• _Task objective_: Both the line containing "keep the endpoint" and the line containing "From S2P Require Import Prelude" belong to the span. Output exactly that span from the listing below, and nothing outside it.

• _Data for this task_:
(* ===== verification/Reach.v ===== *)
(** * Endpoint safety

    No allowed operation of an endpoint is ever undefined, and all of them
    keep the endpoint invariant and exact references. *)

From stdpp Require Import sorting.
From S2P Require Import Prelude Iov Wire Config Kernel Attr Cq CqFifo Av MrCache MrCacheInv State Mr.
From S2P Require Import MrInv Pending Ring Msg Rma RingRx Progress Ep Cntr Objects Segments Frame Inv Rules.
From S2P Require Import PendInv Safety SafetyRing SafetyRx RingPoll SafetyTx SafetyEp Emits Refs CntrSpec ObjSpec Startup Ops Effects.

Section Reach.
Context {K : Type} `{!Kernel K}.
Implicit Types w : world K.

Context `{!MrAgainEnds K, !KnownOps K}.

Lemma exec_unit {A} n (m : St K A) w :
  wp m (fun _ w' => world_ok w' /\ moved n w w') w -> wp (m ;;; ret tt) (fun _ w' => world_ok w') w.
Proof. intros Hm. apply wp_bind. eapply wp_mono; [exact Hm|]. cbn beta. intros a w' [Hw' _]. by apply wp_ret. Qed.

Lemma rma_common_safe iov remote_fi remote_off key wr context flags w :
  world_ok w -> e_op_id (w_ep w) + 1 < 2 ^ 64 -> iov_ok iov ->
  wp (rds_rma_common iov remote_fi remote_off key wr context flags) (fun _ w' => world_ok w' /\ moved 1 w w') w.
Proof. intros. eapply wp_mono; [by apply rma_common_spec|]. cbn beta. intros r w' (? & ? & _). done. Qed.

Lemma rma_msg_spec msg wr flags w :
  world_ok w -> e_op_id (w_ep w) + 1 < 2 ^ 64 -> iov_ok (mr_msg_iov msg) ->
  wp (if wr : bool then rds_writemsg msg flags else rds_readmsg msg flags) (fun _ w' => world_ok w' /\ moved 1 w w') w.
Proof.
  intros Hw Hop Hiov. assert (H1 : moved 1 w w) by (eapply (moved_weaken 0); [apply moved_refl|lia]).
  unfold rds_writemsg, rds_readmsg. destruct wr, (mr_rma_iov msg) as [|[a k] [|]]; try (by apply wp_ret); by apply rma_common_safe.
Qed.

Lemma exec_world_ok x op w : sys_ok x w -> op_pre w op -> wp (ep_exec op) (fun _ w' => world_ok w') w.
Proof.
  intros (Hw & Hho & Hre) (Hid & Hiov & Hop). assert (H1 : e_op_id (w_ep w) + 1 < 2 ^ 64) by (unfold RDS_PROGRESS_BUDGET in Hid; lia).
  destruct op; cbn [ep_exec op_iov] in *.
  all: try (apply (exec_unit 1); by apply post_recv_spec).
  all: try (apply (exec_unit 1); eapply wp_mono; [by apply generic_send_spec|]; cbn beta; intros ? w' (? & ? & _); done).
  all: try (apply (exec_unit 1); by apply rma_common_safe).
  all: try (apply (exec_unit 0); eapply wp_mono; [by apply generic_inject_spec|]; cbn beta; intros ? w' [? ?%quietly_moved]; done).
  all: try (apply (exec_unit 0); eapply wp_mono; [by apply cntr_change_spec|]; cbn beta; intros ? w' [(? & ? & _) _]; done).
  - apply (exec_unit 1). exact (rma_msg_spec msg true flags w Hw H1 Hiov).
  - apply (exec_unit 1). exact (rma_msg_spec msg false flags w Hw H1 Hiov).
  - apply (exec_unit 1). by apply inject_write_spec.
  - apply (exec_unit 0). by apply cancel_spec.
  - destruct Hop as (Hb & Hn & Hrd & Hid'). apply (exec_unit (progress_ids w)). by apply readfrom_spec.
  - apply (exec_unit 0). by apply readerr_spec.
  - apply (exec_unit 0). eapply wp_mono; [by apply regattr_spec|]. intros [r o] w' (? & ? & _). done.
  - apply (exec_unit 0). eapply wp_mono; [by apply mr_close_spec|]. cbn beta. intros r w' (_ & ? & ? & _). done.
  - apply (exec_unit 0). eapply wp_mono; [by apply (cq_open_ok x)|]. cbn beta. by intros ? w' [(? & ? & _) _].
  - apply (exec_unit 0). eapply wp_mono; [by apply (cq_close_ok x)|]. cbn beta. by intros ? w' [(? & ? & _) _].
  - apply (exec_unit 0). eapply wp_mono; [by apply cntr_open_spec|]. cbn beta. by intros ? w' [(? & ? & _) _].
  - apply (exec_unit 0). destruct Hop as [c Hc]. eapply wp_mono; [by apply (cntr_close_spec id c)|]. cbn beta. by intros ? w' [(? & ? & _) _].
  - apply (exec_unit 0). eapply wp_mono; [by apply bind_cntr_spec|]. cbn beta. by intros ? w' ((? & ? & _) & _).
  - destruct Hop as ([c Hc] & Hrd & Hid'). apply (exec_unit (progress_ids w)). eapply wp_mono; [by apply (cntr_read_spec id c)|]. cbn beta. by intros ? w' [? _].
  - destruct Hop as ([c Hc] & Hrd & Hid'). apply (exec_unit (progress_ids w)). eapply wp_mono; [by apply (cntr_readerr_spec id c)|]. cbn beta. by intros ? w' [? _].
  - eapply wp_mono; [by apply mem_notify_spec|]. cbn beta. by intros ? w' [? _].
  - apply wp_modify. by apply wi_mem.
  - apply wp_modify. by apply wi_k.
  - apply wp_modify. eapply wi_env; [exact Hw|done..|]. by eapply cqs_ok_bound; [..|exact (wi_cqs _ _ _ _ Hw)].
Qed.

Lemma exec_ok x op w : sys_ok x w -> op_pre w op -> wp (ep_exec op) (fun _ w' => sys_ok x w') w.
Proof.
  intros Hs Hpre. pose proof Hs as (Hw & Hho & Hre). eapply wp_mono; [eapply (wp_wlp _ _ _ w); [by apply (exec_world_ok x)|by apply exec_emits]|].
  cbn beta. intros _ w' [Hw' (_ & _ & Hr)]. by split_and!.
Qed.

Lemma reach_ok x w0 w : sys_ok x w0 -> ep_reach w0 w -> sys_ok x w.
Proof.
  intros H0. induction 1 as [|w op w' _ IH Hpre E]; [done|]. pose proof (exec_ok x op w IH Hpre) as Hwp.
  unfold wp in Hwp. by rewrite E in Hwp.
Qed.

End Reach.

Section Safe.
Context {K : Type} `{!Kernel K}.

(** C1: Endpoint safety, for a kernel that answers a registration with
    EAGAIN only finitely often in a row ([MrAgainEnds]) and delivers no
    datagram that carries the magic number of the provider and an operation
    code outside the protocol ([KnownOps]); what can happen without them is
    in Again.search_eagain_never_returns and Limits.unknown_op_overreads.
    Opening an endpoint on a ready domain is always defined; once it is
    enabled, in every state reachable by any sequence of API calls, socket traffic, RDMA notifications, memory changes and
    cache invalidations, the endpoint invariant holds (unique operation
    ids, every region and cache entry held by exactly one owner, exact
    in-flight and parked counts, no idle pending operation, no posted
    receive that matches a queued message, a consistent peer table,
    well-formed completion queues), every queue, counter, address vector and
    domain counts exactly the objects that refer to it, and every operation
    the caller may issue ([op_pre]: scatter lists describe memory, objects passed are open,
    fewer than 2^64 operations, slots written into polled rings hold
    messages that fit) is defined: no use after free, no failed assertion, no
    out-of-bounds descriptor, no endless loop. *)
Theorem endpoint_safe (Hagain : MrAgainEnds K) (Hops : KnownOps K) x self version info sel txq rxq (w0 : world K) :
  domain_ready x info txq rxq w0 ->
  wp (ep_open self version info sel txq rxq) (fun r w1 => r = 0 -> forall w, ep_reach w1 w ->
    world_ok w /\ refs_ok x w /\ forall op, op_pre w op -> is_Some (ep_exec op w)) w0.
Proof.
  intros Hd. eapply wp_mono; [by apply open_spec|]. cbn beta. intros r w1 Hw1 Hr w Hw. destruct (Hw1 Hr) as [Hok _].
  pose proof (reach_ok _ _ _ Hok Hw) as Hokw. pose proof Hokw as (? & _ & ?). split_and!; [done|done|]. intros op Hpre.
  pose proof (exec_ok x op w Hokw Hpre) as Hwp. unfold wp in Hwp. by destruct (ep_exec op w).
Qed.
End Safe.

• _Response area_:
    keep the endpoint invariant and exact references. *)

From stdpp Require Import sorting.
From S2P Require Import Prelude Iov Wire Config Kernel Attr Cq CqFifo Av MrCache MrCacheInv State Mr.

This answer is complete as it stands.